┌──

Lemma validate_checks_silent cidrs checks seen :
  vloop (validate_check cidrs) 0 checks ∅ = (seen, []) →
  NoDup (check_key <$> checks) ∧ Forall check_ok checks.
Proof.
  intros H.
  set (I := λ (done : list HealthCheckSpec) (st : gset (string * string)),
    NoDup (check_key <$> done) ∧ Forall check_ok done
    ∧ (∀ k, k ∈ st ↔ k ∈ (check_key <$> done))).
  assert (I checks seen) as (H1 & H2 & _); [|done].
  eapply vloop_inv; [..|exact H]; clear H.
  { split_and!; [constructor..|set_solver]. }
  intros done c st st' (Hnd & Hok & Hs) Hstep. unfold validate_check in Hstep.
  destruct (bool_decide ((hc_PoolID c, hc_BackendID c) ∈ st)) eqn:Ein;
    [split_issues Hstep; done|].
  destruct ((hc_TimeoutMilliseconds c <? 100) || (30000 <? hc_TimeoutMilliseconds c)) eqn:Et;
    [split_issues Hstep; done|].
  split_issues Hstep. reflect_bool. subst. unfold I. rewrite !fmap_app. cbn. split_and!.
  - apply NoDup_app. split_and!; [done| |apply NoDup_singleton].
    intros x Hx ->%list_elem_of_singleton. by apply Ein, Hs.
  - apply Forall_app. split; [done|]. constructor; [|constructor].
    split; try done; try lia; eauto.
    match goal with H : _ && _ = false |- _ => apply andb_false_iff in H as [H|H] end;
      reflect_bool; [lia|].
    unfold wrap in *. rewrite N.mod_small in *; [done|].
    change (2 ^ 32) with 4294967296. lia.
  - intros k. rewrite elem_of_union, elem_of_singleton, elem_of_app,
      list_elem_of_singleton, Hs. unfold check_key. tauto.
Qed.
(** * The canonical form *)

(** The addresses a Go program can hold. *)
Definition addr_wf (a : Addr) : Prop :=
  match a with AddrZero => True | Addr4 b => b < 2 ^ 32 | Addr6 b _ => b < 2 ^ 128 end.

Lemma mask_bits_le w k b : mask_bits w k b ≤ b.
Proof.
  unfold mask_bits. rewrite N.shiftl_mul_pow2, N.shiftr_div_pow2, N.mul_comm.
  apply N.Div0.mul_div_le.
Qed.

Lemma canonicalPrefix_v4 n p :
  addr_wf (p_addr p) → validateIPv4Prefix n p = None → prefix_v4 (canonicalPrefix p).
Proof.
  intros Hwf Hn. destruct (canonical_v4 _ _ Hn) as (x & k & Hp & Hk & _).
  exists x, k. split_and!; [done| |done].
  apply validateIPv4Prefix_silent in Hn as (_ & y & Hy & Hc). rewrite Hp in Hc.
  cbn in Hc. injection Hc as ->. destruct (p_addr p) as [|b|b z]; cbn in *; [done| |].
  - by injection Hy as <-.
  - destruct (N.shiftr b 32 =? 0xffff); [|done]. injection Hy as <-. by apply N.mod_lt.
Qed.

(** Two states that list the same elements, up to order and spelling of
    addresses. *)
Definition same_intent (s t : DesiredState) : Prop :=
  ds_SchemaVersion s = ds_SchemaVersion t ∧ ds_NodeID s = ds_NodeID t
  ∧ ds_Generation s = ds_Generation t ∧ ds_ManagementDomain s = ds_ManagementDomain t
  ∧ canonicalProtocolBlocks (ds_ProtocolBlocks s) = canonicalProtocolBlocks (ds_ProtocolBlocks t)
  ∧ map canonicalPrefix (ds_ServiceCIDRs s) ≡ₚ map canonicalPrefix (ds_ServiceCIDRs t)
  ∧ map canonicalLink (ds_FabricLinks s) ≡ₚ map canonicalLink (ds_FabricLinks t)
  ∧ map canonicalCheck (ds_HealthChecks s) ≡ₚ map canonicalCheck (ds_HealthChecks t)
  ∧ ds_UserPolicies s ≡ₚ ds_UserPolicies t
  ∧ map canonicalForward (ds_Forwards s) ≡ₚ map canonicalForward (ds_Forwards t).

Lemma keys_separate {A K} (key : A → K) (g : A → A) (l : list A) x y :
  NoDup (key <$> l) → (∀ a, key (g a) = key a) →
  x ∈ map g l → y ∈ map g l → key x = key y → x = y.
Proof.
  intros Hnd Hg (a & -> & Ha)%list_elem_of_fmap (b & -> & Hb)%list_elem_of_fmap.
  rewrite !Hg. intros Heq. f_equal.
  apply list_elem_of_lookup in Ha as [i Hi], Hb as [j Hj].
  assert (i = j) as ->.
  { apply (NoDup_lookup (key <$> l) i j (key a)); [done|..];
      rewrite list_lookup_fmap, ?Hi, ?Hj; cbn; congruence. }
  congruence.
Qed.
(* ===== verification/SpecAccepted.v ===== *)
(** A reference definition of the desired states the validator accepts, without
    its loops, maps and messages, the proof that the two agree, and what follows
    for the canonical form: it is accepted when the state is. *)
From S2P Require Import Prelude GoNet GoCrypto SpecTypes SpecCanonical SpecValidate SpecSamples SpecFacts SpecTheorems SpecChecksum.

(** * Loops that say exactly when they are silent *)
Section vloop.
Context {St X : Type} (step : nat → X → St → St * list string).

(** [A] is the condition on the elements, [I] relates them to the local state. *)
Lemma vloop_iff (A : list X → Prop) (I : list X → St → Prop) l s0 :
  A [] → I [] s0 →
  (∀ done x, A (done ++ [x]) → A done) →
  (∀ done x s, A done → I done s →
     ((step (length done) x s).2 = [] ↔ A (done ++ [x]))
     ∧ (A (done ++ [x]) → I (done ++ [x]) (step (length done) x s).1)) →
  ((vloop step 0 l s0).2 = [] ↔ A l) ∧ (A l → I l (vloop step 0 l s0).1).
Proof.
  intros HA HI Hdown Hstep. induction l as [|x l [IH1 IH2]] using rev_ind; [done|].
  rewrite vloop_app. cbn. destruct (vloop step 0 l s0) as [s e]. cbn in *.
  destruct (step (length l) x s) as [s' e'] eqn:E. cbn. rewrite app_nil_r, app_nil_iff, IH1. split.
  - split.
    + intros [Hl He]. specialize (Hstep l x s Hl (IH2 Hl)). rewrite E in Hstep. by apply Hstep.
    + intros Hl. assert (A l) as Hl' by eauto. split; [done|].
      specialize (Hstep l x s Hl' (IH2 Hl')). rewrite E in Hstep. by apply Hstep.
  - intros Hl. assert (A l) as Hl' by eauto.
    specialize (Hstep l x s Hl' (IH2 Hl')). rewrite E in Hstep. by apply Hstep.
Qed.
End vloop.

└──

What you are asked to do:
Every line in the entries above that has the word "match" should be identified and copied.

Output for this exercise:
    match goal with H : _ && _ = false |- _ => apply andb_false_iff in H as [H|H] end;
  match a with AddrZero => True | Addr4 b => b < 2 ^ 32 | Addr6 b _ => b < 2 ^ 128 end.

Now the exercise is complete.